Cheese and Parsley Bread

Bread

Bread is essential to life. Man can live by bread alone. Butter, jam, bacon, ham; all these are mere bonuses. Of course, we know that bacon makes the world go round. But then, some will say, the world has always been round. At which point I have to remind people that the Earth ain’t round. The globe ain’t a globe. It’s flattened at the top and bottom. So that makes the Great Circle Route the most efficacious route for jetliners, especially if you’re comin in to London, from over the Pole, flyin in a big airliner, as Arlo Guthrie seemed to have done.

Anyway, back to the question of Bread! Not the band! The thing you eat! Bread, made of flour, some sort of rising (or leavening) agent, water and maybe a coupla other things.
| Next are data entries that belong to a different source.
(** The [if] / [elif] chain of lines 213-220 (and 224-231 for audio):
    the value and the form handed to [process_input], [None] for the
    final [else]. *)
Definition pick_form (kind : string) (inputs : dict)
  : option (json * string) :=
  if dict_mem (kind ++ "_path")%string inputs then
    Some (dict_get_default (kind ++ "_path")%string JNull inputs, "path")
  else if dict_mem (kind ++ "_url")%string inputs then
    Some (dict_get_default (kind ++ "_url")%string JNull inputs, "url")
  else if dict_mem (kind ++ "_base64")%string inputs then
    Some (dict_get_default (kind ++ "_base64")%string JNull inputs, "base64")
  else None.

Definition error (msg : string) : dict := [("error", JStr msg)].

(** Lines 199-204: the request is logged with its inline payloads
    shortened. *)
Fixpoint log_input (ks : list string) (inputs : dict) : exn + dict :=
  match ks with
  | [] => inr inputs
  | key :: ks' =>
      if dict_mem key inputs then
        match truncate_base64_for_log (dict_get_default key JNull inputs) with
        | inl e => inl e
        | inr v => log_input ks' (dict_set key v inputs)
        end
      else log_input ks' inputs
  end.

Definition max_attempts : nat := 36.

(** One turn of the [for attempt in range(max_attempts)] of lines
    300-309: [Some None] is the [break], [Some (Some d)] the [return d]
    of the last turn, [None] the fall through to the next turn. *)
Definition connect_attempt (ws_url : string) (attempt : nat)
  : M world (option (option dict)) :=
  try_except
    (emit (WsConnect ws_url) ;;;
     w <- get_world ;;
     match connect w attempt with
     | Some e => raise e
     | None => log INFO "WebSocket connected" ;;; ret (Some None)
     end)
    (fun e =>
       log WARNING "WebSocket connection failed" ;;;
       if (attempt =? max_attempts - 1)%nat
       then ret (Some (Some
              (error "WebSocket connection timeout (3 minutes)")))
       else sleep 5 ;;; ret None).

(** Lines 298-309: [Some d] when the handler returns [d], [None] when
    it goes on to run the workflow. *)
Definition connect_websocket (ws_url : string) : M world (option dict) :=
  r <- for_range (connect_attempt ws_url) 0 max_attempts ;;
  match r with
  | Some (Some d) => ret (Some d)
  | _ => ret None
  end.

(** Lines 316-321: the first path of the first node that has one. *)
Fixpoint first_video (videos : list (string * list string)) : option string :=
  match videos with
  | [] => None
  | (_, []) :: rest => first_video rest
  | (_, p :: _) :: _ => Some p
  end.

(** Lines 311-338: run the workflow and return the encoded video. *)
Definition run_workflow (prompt : dict) (client_id : string) : M world dict :=
  videos <- get_videos prompt client_id ;;
  emit WsClose ;;;
  log INFO "WebSocket closed" ;;;
  match first_video videos with
  | None => ret (error "No output video found")
  | Some output_video_path =>
      if String.eqb output_video_path "" then
        ret (error "No output video found")
      else
        present <- os_path_exists (JStr output_video_path) ;;
        if negb present then
          ret (error ("Output video file not found: "
                      ++ output_video_path)%string)
        else
          try_except
            (emit (ReadFile output_video_path) ;;;
             w <- get_world ;;
             video_data <- lift (read_base64 w output_video_path) ;;
             log INFO "Video encoded: " ;;;
             ret [("video", JStr video_data)])
            (fun e =>
               log ERROR "Base64 encoding failed: " ;;;
               ret (error ("Base64 encoding failed: " ++ exn_text e)%string))
  end.

(** Lines 294-338: connect to the realtime channel, then run. *)
Definition connect_and_run (prompt : dict) (client_id : string)
  : M world dict :=
  let ws_url := ("ws://" ++ SERVER_ADDRESS ++ ":8188/ws?clientId="
                 ++ client_id)%string in
  log INFO "Connecting to WebSocket: " ;;;
  timeout <- connect_websocket ws_url ;;
  match timeout with
  | Some d => ret d
  | None => run_workflow prompt client_id
  end.

(** Lines 243-338: with the frame count settled. *)
Definition inject_and_run (inputs : dict) (client_id : string)
  (image_path wav_path max_frame : json) : M world dict :=
  let prompt_text :=
    dict_get_default "prompt" (JStr "A person talking naturally") inputs in
  let width := dict_get_default "width" (JInt 512) inputs in
  let height := dict_get_default "height" (JInt 512) inputs in
  log INFO "Settings: prompt=" ;;;
  prompt <- load_workflow "/mnt/code/I2V_single.json" ;;
  prompt <- inject_force_offload inputs prompt ;;
  image_found <- os_path_exists image_path ;;
  if negb image_found then
    ret (error ("Image file not found: " ++ str image_path)%string)
  else
    wav_found <- os_path_exists wav_path ;;
    if negb wav_found then
      ret (error ("Audio file not found: " ++ str wav_path)%string)
    else
      prompt <- lift (set_input prompt "284" "image" image_path) ;;
      prompt <- lift (set_input prompt "125" "audio" wav_path) ;;
      prompt <- lift (set_input prompt "241" "positive_prompt" prompt_text) ;;
      prompt <- lift (set_input prompt "245" "value" width) ;;
      prompt <- lift (set_input prompt "246" "value" height) ;;
      prompt <- lift (set_input prompt "270" "value" max_frame) ;;
      connect_and_run prompt client_id.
In this particular case, cheese and parsley, which gives us our daily Cheese and Parsley Bread!

Genesis

Relax! We’re not going to explore the origins of bread itself! Whew, you say as you mop your brow! Grampa definitely getting old and mellowing with age, finally!

You are probably right!

This cheese and parsley bread has its origins in another bread, that has become a sort of staple in the House of Sharma. Namely, Le célèbre Pain à la banane.

Now that recipe has been attacked for having too long a baking time. This is an accusation that is fallacious in the extreme. For what is two (and a half) hours? Time to watch a good Bollywood movie, or a classic from the past when studio executives made movies with actual stories, with great dialogues and strong characters, rather than “witty” one liners before the next fantastic explosion that destroys half the city and leaves the main characters without a blemish. Anyway! I digress, you say and you say the truth. In this case. For what is truth, but what our “leaders”, in whom we trust, say it is?

Actually, time itself is an abstract construct and therefore has no real value, unless you’re paying me for my services, in which case, yes, it has a value!!

The Actual Origin

Let’s start over!

We were starting to talk about the genesis of this cheese and parsley bread, before we got sidetracked into political commentary and the creation of Tycho Brahe, the architect of time.

As you read the recipe on Banana Bread, you will notice that it contains buttermilk as a primary ingredient. Now the Grocery Gods have decreed that buttermilk may only be sold in cartons of 1 (One) litre each. And the Banana Bread only uses half a cup of buttermilk. Since the banana bread is sweet and needs ripened bananas it is made infrequently. No, not because of the baking time!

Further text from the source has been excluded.